A 3D Cellular Atlas of Ovule Development Reveals Altered Growth Patterns in the llp-1 Mutant

This master’s thesis investigates the cellular and tissue-level mechanisms underlying ovule curvature in Arabidopsis thaliana, with particular focus on the llp-1 mutant. Ovule bending is an essential morphogenetic process in plant reproductive development, yet the spatial growth patterns responsible for this 3D shape change are not fully understood. The study examines how altered growth coordination influences ovule form, with special attention to the chalaza region. To address this question, confocal microscopy, 3D cell segmentation using PlantSeg, and tissue annotation in MorphoGraphX were applied to generate a developmental atlas of llp-1 ovules across several stages of development. Quantitative parameters such as total cell number, tissue volume, cell volume, and kink angle were extracted and compared with wild-type reference data. In addition, the thesis includes adaptation of a whole-mount imaging protocol for Fagopyrum tataricum, extending the methodologica framework beyond Arabidopsis thaliana. The results show that llp-1 ovules are generally larger and contain more cells than wild-type ovules, while simultaneously displaying reduced curvature during development. Detailed analysis of the posterior chalaza revealed altered growth organization in the mutant, including reduced anisotropy and changes in spatial growth distribution.
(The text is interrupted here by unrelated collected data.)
(* ===== verification/Provisioner.v ===== *)
(** * The provisioning engine

    Models [internal/provisioner/engine.go]: the stable order of the stages,
    the inspect/apply/validate unit and the resumable run that records every
    stage.  A stage is known by its name; what its methods do on the VPS is
    the environment's. *)

From S2P Require Import Prelude GoStrings NetIP Effects Deployment Repository.

#[local] Open Scope Z_scope.

Definition StageNames : list string :=
  ["system"; "docker"; "sysctl"; "limits"; "firewall"; "fail2ban"; "remnanode"; "node_exporter";
   "speedtest_exporter"; "logrotate"; "xray_sni"; "healthcheck"].

Record Inspection : Type := mkInspection { insp_Satisfied : bool; insp_Summary : string }.

Record Report : Type := mkReport {
  rep_Name : string;
  rep_Status : option StepStatus;
  rep_Changed : bool;
  rep_Summary : string;
  rep_Duration : Z
}.

(** What the engine calls: the store, the methods of a stage (an error is
    only tested for), the context, the clock and the progress callback. *)
Inductive provE : Type -> Type :=
  | StoreList (id : string) : provE (result repoErr (list Step))
  | StoreRecord (p : RecordStepParams) : provE (result repoErr Step)
  | StageInspect (name : string) : provE (option Inspection)
  | StageApply (name : string) : provE bool
  | StageValidate (name : string) : provE bool
  | CtxDone : provE bool
  | Elapsed : provE Z
  | EmitReport (r : Report) : provE unit.

Inductive engineErr : Type :=
  | IDRequired
  | LoadFailed (e : repoErr)
  | ContextDone
  | RecordStartFailed (e : repoErr)
  | StageFailed (name : string)
  | StageFailedUnrecorded (name : string) (e : repoErr)
  | RecordCompletionFailed (e : repoErr).

(** [NewEngine]: exactly the stages of [StageNames] in their order. *)
Definition NewEngine (stages : list string) : option (list string) :=
  if negb (length stages =? length StageNames)%nat then None
  else if forallb (fun p => String.eqb (fst p) (snd p)) (zip stages StageNames) then Some stages else None.

Definition safeSummary (value fallback : string) : string :=
  let value := TrimSpace value in
  if String.eqb value "" || (160 <? str_len value) || str_exists (fun a => Ascii.eqb a chr_cr || Ascii.eqb a chr_nl) value
  then fallback else value.

Definition emitReport (progress : bool) (r : Report) : prog provE unit :=
  if progress then call (EmitReport r) else mret tt.

(** [runStage]: the report and whether the stage failed; the duration is set
    by the deferred function. *)
Definition runStage (name : string) : prog provE (Report * bool) :=
  let report changed summary failed :=
    d ← call Elapsed; mret (mkReport name None changed summary d, failed : bool) in
  inspection ← call (StageInspect name);
  match inspection with
  | None => report false "inspection failed" true
  | Some i =>
    if insp_Satisfied i then report false (safeSummary (insp_Summary i) "already configured") false
    else
      applied ← call (StageApply name);
      if negb (applied : bool) then report true "apply failed" true
      else
        valid ← call (StageValidate name);
        if negb (valid : bool) then report true "validation failed" true
        else report true "configured and validated" false
  end.

Definition opt_text (s : string) : option string := if String.eqb s "" then None else Some s.

Definition record (id name : string) (st : StepStatus) (summary errorMessage : string)
    : prog provE (result repoErr Step) :=
  call (StoreRecord (mkRecordStepParams id name st (opt_text summary) (opt_text errorMessage))).

(** [completed[step.Name] = step.Status == COMPLETED]: the last step of a name
    counts. *)
Definition completed_stages (persisted : list Step) (name : string) : bool :=
  foldl (fun acc s => if String.eqb (step_Name s) name then bool_decide (step_Status s = StepStatusCompleted) else acc)
    false persisted.

Definition with_status (st : StepStatus) (r : Report) : Report :=
  mkReport (rep_Name r) (Some st) (rep_Changed r) (rep_Summary r) (rep_Duration r).

(** The loop over the stages, with the reports so far. *)
Fixpoint run_stages (id : string) (progress : bool) (completed : string -> bool) (stages : list string)
    (reports : list Report) : prog provE (list Report * option engineErr) :=
  match stages with
  | [] => mret (reports, None)
  | name :: stages' =>
    if completed name then
      let r := mkReport name (Some StepStatusSkipped) false "already completed" 0 in
      _ ← emitReport progress r;
      run_stages id progress completed stages' (reports ++ [r])
    else
      done ← call CtxDone;
      if (done : bool) then mret (reports, Some ContextDone)
      else
        started ← record id name StepStatusRunning "started" "";
        match started with
        | Err e => mret (reports, Some (RecordStartFailed e))
        | Ok _ =>
          _ ← emitReport progress (mkReport name (Some StepStatusRunning) false "started" 0);
          '(report, failed) ← runStage name;
          if (failed : bool) then
            persisted ← record id name StepStatusFailed (rep_Summary report)
              "stage failed; inspect protected service logs";
            let r := with_status StepStatusFailed report in
            _ ← emitReport progress r;
            mret (reports ++ [r],
              Some (match persisted with Err e => StageFailedUnrecorded name e | Ok _ => StageFailed name end))
          else
            finished ← record id name StepStatusCompleted (rep_Summary report) "";
            match finished with
            | Err e => mret (reports, Some (RecordCompletionFailed e))
            | Ok _ =>
              let r := with_status StepStatusCompleted report in
              _ ← emitReport progress r;
              run_stages id progress completed stages' (reports ++ [r])
            end
        end
  end.

Definition RunWithProgress (stages : list string) (id : string) (progress : bool)
    : prog provE (list Report * option engineErr) :=
  if String.eqb (TrimSpace id) "" then mret ([], Some IDRequired)
  else
    persisted ← call (StoreList id);
    match persisted with
    | Err e => mret ([], Some (LoadFailed e))
    | Ok steps => run_stages id progress (completed_stages steps) stages []
    end.

Definition Run (stages : list string) (id : string) : prog provE (list Report * option engineErr) :=
  RunWithProgress stages id false.

(** ** The engine over the deployment tables

    The environment of the first property: the store is the repository, with
    a clock that does not go back, whose answers may also be lost (an error
    after the transaction, committed or not); every other call may answer
    anything. *)
Section OnTables.
Context (uuid_text : string -> option string).

Definition ProvEnv : Env provE (Z * Db) := fun X e s x s' =>
  match e in provE X return X -> Prop with
  | StoreList id => fun x => s' = s /\ (x = ListDeploymentSteps uuid_text id (snd s) \/ x = Err DriverError)
  | StoreRecord p => fun x => fst s <= fst s' /\
      let '(r, db) := RecordDeploymentStep uuid_text (fst s') p (snd s) in
      (x = r /\ snd s' = db) \/ (x = Err DriverError /\ (snd s' = db \/ snd s' = snd s))
  | _ => fun _ => s' = s
  end x.
#[local] Existing Instance ProvEnv.

(** A call that leaves the tables alone. *)
Ltac frame H := unfold env_step, ProvEnv in H; cbv beta iota in H; subst.

(** The persisted status of one step. *)
Definition step_status (key name : string) (db : Db) : option StepStatus :=
  step_Status <$> deployment_steps db !! (key, name).

Lemma record_step_status now p db r db' key name :
  RecordDeploymentStep uuid_text now p db = (r, db') -> rsp_Name p <> name ->
  step_status key name db' = step_status key name db.
Proof.
  unfold RecordDeploymentStep, step_status. intros H Hne.
  destruct (_ || _); [by simplify_eq|]. destruct (uuid_text _) as [k|]; [|by simplify_eq].
  destruct (deployments db !! k) as [d|]; [|by simplify_eq]. simplify_eq. simpl.
  rewrite lookup_insert_ne; [done|]. congruence.
Qed.

Lemma record_step_ok now p db s db' key :
  RecordDeploymentStep uuid_text now p db = (Ok s, db') -> uuid_text (rsp_DeploymentID p) = Some key ->
  step_status key (rsp_Name p) db' = Some (rsp_Status p).
Proof.
  unfold RecordDeploymentStep, step_status. intros H Hk. rewrite Hk in H.
  destruct (_ || _); [done|]. destruct (deployments db !! key) as [d|]; [|done]. simplify_eq. simpl.
  rewrite lookup_insert_eq. simpl. by destruct (deployment_steps db !! _).
Qed.

Lemma record_db_ok now0 now p db r db' :
  db_ok now0 db -> now0 <= now -> RecordDeploymentStep uuid_text now p db = (r, db') -> db_ok now db'.
Proof.
  intros Hok Hn H. pose proof (repo_exec_effect uuid_text now (OpRecordStep p) db) as He.
  simpl in He. rewrite H in He. by eapply effect_ok.
Qed.

Definition all_completed (key : string) (names : list string) (db : Db) : Prop :=
  forall n, n ∈ names -> step_status key n db = Some StepStatusCompleted.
These findings indicate that normal ovule curvature depends on coordinated local growth asymmetries across multiple tissues rather than on overall tissue expansion alone. Overall, this thesis provides a quantitative characterization of ovule development in the llp-1 mutant and contributes to a better understanding of how spatial growth coordination shapes plant reproductive organs. It also offers a useful framework for future studies of ovule morphogenesis at cellular resolution.